Work to complete.
Your answer must consist of exactly the lines below, starting with the line with "left. by exists" and going on through the line with "tracker_ok key_types tr -> keyed_instance", and nothing else.

START Records for the exercise

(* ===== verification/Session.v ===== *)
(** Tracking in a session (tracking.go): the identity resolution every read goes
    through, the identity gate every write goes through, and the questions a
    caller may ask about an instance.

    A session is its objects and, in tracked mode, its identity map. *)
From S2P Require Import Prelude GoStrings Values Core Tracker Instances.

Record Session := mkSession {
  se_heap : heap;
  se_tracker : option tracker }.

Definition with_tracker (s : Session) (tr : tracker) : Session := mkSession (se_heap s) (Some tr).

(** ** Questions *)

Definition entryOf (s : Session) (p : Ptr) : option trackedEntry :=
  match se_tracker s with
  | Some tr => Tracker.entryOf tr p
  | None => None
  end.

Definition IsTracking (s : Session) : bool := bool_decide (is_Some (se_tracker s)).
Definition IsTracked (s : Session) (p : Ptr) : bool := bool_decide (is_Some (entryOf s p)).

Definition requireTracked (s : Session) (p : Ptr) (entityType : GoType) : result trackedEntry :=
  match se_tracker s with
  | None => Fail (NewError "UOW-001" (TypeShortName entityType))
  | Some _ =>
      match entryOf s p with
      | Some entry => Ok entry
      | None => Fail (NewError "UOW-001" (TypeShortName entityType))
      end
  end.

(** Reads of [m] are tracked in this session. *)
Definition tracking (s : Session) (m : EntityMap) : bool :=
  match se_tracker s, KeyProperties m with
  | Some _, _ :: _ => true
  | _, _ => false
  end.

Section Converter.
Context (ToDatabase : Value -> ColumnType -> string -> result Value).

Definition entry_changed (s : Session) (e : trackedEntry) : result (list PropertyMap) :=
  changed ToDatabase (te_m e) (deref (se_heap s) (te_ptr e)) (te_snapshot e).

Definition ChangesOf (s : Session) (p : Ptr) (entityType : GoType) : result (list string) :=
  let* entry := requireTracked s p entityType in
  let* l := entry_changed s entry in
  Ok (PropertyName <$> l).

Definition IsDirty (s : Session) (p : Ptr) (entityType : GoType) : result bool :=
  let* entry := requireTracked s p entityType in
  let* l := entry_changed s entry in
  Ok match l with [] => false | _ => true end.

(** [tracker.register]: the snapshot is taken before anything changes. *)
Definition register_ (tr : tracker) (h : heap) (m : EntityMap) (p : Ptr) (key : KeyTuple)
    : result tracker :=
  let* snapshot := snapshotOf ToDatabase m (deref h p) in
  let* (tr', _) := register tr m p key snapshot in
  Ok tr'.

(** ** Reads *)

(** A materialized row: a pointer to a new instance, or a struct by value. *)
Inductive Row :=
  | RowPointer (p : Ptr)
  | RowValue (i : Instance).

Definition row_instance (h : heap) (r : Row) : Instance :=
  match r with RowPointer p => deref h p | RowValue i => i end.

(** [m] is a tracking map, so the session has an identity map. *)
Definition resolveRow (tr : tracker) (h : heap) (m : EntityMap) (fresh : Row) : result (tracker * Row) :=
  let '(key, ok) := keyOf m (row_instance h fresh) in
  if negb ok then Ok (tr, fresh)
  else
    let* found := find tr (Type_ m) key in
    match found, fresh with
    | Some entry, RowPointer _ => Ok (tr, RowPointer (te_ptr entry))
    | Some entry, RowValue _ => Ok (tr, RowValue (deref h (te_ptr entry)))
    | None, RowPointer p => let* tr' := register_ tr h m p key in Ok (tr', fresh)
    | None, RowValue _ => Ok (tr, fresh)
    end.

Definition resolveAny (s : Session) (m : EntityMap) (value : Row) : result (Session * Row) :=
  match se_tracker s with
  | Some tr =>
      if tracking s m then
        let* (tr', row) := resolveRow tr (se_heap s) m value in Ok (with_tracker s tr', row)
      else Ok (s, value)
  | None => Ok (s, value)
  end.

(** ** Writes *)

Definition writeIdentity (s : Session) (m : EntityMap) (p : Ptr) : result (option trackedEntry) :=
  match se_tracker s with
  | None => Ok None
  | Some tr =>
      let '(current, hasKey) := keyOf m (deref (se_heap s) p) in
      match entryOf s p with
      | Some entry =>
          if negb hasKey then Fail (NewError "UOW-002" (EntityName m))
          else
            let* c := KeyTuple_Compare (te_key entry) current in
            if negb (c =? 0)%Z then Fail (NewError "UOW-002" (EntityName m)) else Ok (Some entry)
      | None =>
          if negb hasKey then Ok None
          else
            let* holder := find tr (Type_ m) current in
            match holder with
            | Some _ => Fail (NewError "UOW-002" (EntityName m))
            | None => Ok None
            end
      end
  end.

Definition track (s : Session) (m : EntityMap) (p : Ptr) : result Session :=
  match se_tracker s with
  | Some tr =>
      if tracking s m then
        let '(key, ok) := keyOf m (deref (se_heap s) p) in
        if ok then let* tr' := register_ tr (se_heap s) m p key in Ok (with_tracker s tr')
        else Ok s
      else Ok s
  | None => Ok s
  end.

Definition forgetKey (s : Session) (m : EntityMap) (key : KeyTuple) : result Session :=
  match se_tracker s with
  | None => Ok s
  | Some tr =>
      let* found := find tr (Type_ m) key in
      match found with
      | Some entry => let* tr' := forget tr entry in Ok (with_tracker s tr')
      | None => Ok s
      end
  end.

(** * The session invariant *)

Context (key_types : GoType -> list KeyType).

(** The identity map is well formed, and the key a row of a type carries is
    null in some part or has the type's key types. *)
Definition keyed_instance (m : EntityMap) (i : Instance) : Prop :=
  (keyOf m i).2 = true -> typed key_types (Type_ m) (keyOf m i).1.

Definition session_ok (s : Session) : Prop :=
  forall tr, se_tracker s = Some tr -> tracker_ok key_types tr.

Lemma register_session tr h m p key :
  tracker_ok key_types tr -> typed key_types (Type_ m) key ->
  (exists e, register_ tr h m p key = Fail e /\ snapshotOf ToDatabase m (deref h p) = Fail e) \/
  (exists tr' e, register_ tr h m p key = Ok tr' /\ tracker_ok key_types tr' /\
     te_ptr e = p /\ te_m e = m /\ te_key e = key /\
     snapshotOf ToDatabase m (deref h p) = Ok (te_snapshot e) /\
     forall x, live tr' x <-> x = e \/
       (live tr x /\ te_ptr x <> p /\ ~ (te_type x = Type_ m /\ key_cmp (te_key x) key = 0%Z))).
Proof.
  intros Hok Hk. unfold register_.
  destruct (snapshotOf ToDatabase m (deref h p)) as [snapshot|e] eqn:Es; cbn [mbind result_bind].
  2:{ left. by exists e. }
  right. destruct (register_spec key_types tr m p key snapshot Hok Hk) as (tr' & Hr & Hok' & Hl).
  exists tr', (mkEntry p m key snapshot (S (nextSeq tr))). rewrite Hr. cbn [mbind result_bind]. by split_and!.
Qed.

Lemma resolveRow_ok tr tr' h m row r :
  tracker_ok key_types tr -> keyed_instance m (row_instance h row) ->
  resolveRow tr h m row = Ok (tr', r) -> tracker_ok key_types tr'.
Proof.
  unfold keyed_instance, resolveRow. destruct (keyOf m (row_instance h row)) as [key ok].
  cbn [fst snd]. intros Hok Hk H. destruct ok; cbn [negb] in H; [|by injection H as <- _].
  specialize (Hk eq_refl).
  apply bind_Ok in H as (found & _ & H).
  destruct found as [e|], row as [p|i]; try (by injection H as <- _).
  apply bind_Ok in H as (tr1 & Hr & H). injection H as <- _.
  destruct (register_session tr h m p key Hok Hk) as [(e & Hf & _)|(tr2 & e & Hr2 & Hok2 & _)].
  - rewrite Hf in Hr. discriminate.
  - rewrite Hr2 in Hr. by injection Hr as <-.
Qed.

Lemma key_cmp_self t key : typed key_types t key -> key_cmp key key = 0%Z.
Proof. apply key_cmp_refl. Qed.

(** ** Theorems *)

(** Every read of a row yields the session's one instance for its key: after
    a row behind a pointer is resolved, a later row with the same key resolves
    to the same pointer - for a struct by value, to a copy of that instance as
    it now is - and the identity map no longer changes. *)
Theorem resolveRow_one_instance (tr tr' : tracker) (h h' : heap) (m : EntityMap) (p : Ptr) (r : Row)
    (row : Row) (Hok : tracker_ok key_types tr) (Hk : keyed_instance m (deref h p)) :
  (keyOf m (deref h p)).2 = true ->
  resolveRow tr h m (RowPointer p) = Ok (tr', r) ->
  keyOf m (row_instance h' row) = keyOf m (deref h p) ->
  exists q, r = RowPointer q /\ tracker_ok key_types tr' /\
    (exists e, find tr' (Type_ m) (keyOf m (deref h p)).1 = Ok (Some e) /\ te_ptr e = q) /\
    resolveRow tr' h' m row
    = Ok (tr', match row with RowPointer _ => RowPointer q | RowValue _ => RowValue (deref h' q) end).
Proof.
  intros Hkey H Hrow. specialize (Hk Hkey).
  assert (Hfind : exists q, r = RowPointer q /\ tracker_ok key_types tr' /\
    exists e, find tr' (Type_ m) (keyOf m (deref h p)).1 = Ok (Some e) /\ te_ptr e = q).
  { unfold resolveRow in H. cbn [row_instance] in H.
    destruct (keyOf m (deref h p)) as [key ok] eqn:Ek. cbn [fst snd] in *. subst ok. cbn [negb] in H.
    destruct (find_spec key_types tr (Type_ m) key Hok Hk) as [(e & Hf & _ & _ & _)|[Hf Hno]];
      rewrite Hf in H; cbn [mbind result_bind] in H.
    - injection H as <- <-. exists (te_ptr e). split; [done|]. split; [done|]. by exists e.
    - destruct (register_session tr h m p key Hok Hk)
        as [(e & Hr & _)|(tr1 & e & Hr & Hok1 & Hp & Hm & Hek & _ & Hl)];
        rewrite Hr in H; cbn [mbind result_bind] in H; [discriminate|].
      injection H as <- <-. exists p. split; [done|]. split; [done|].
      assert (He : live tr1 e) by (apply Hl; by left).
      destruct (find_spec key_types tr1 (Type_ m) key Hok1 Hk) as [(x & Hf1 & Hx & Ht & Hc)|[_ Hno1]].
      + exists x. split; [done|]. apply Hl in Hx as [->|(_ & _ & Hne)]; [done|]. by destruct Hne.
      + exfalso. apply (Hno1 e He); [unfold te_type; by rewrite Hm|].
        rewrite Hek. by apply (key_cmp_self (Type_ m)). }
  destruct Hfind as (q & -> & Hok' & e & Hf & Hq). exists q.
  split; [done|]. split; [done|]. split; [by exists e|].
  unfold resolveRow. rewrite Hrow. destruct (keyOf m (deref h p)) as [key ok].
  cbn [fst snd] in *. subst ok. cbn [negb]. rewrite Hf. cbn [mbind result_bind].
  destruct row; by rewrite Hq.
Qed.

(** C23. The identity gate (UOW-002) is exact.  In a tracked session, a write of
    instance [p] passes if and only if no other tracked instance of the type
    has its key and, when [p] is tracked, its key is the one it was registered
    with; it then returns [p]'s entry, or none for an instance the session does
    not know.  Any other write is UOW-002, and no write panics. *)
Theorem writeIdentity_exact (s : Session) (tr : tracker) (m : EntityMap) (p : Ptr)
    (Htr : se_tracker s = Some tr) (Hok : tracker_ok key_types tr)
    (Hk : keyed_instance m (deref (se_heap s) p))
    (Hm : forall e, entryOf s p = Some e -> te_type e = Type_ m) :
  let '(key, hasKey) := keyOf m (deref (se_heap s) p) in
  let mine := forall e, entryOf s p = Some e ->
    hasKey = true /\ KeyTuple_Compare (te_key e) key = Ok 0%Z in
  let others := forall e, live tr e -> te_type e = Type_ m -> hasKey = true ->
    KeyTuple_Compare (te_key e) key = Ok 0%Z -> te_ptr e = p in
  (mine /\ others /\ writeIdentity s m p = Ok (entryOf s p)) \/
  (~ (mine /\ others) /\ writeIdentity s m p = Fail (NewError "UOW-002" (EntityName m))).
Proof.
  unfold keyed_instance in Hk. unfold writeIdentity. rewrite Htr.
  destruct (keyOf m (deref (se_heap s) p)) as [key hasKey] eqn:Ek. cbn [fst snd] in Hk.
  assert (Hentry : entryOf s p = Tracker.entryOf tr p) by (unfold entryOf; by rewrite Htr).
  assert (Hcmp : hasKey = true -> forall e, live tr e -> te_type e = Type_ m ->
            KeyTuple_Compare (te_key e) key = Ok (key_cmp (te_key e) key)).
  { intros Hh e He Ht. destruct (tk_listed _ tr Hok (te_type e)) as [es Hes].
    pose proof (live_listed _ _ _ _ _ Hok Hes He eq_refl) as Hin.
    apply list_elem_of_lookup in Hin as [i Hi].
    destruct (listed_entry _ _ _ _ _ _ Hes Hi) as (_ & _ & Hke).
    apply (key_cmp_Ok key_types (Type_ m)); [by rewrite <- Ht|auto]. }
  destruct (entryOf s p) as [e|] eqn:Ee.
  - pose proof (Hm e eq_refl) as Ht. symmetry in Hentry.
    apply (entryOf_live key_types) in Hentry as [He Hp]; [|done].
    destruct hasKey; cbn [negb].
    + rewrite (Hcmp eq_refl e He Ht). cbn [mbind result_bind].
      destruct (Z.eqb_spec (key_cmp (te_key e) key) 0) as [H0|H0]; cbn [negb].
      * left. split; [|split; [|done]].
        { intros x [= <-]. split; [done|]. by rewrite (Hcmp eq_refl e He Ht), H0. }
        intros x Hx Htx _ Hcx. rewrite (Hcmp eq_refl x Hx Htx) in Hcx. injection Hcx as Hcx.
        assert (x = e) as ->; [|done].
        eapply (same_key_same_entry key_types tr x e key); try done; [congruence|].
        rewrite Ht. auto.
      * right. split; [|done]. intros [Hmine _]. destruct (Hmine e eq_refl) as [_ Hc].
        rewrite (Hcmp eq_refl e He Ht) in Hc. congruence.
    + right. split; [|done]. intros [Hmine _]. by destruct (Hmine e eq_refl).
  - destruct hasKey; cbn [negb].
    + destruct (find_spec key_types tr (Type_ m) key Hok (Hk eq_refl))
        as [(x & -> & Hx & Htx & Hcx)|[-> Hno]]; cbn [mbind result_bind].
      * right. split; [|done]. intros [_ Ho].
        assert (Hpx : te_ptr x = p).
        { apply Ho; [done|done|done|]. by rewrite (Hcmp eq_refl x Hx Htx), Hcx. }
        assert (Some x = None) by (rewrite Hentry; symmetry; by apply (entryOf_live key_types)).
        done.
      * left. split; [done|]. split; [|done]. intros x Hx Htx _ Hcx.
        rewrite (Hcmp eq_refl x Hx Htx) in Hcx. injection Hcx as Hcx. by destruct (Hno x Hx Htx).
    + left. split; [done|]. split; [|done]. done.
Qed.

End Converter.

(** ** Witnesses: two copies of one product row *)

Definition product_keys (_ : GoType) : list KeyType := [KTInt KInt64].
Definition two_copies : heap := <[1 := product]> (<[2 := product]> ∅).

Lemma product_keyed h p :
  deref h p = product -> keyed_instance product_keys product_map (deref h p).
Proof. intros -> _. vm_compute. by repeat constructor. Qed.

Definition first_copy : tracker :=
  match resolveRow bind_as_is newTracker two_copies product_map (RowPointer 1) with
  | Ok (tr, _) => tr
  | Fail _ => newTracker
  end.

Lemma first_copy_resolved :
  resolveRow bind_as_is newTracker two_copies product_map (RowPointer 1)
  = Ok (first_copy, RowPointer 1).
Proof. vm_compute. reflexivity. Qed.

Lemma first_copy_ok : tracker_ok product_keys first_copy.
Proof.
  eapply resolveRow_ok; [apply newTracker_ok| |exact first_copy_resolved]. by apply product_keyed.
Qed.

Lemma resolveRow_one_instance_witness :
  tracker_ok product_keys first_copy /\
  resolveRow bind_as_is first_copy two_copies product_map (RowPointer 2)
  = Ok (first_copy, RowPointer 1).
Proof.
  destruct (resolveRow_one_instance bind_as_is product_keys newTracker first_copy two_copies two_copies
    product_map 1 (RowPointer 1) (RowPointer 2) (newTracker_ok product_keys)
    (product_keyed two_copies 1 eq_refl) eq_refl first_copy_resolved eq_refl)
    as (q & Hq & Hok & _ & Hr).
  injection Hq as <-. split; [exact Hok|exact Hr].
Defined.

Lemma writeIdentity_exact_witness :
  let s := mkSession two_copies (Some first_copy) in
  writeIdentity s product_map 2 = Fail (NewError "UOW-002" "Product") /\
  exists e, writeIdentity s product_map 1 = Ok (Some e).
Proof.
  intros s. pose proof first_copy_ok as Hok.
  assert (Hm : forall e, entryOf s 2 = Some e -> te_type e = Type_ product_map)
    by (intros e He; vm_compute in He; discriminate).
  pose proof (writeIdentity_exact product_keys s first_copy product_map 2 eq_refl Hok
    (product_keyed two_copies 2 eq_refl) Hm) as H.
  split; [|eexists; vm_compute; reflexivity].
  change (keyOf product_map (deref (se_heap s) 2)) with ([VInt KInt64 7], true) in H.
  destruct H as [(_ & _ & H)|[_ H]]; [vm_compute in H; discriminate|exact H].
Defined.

END Records for the exercise
START Records for the exercise

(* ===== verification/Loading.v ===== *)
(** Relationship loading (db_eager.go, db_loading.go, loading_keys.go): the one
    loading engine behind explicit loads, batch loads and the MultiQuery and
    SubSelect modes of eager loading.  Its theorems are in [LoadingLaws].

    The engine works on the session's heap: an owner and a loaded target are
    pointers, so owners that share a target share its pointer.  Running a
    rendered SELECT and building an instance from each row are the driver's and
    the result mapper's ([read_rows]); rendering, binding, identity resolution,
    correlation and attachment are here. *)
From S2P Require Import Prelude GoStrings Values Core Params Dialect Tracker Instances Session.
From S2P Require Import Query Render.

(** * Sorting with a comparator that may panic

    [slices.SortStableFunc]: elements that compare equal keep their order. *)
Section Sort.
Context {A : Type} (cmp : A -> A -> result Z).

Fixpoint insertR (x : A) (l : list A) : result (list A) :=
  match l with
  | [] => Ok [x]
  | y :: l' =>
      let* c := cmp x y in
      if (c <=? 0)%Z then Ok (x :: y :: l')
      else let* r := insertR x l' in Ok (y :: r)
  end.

END Records for the exercise

Exercise answer.
  2:{ left. by exists e. }
  right. destruct (register_spec key_types tr m p key snapshot Hok Hk) as (tr' & Hr & Hok' & Hl).
  exists tr', (mkEntry p m key snapshot (S (nextSeq tr))). rewrite Hr. cbn [mbind result_bind]. by split_and!.
Qed.

Lemma resolveRow_ok tr tr' h m row r :
  tracker_ok key_types tr -> keyed_instance m (row_instance h row) ->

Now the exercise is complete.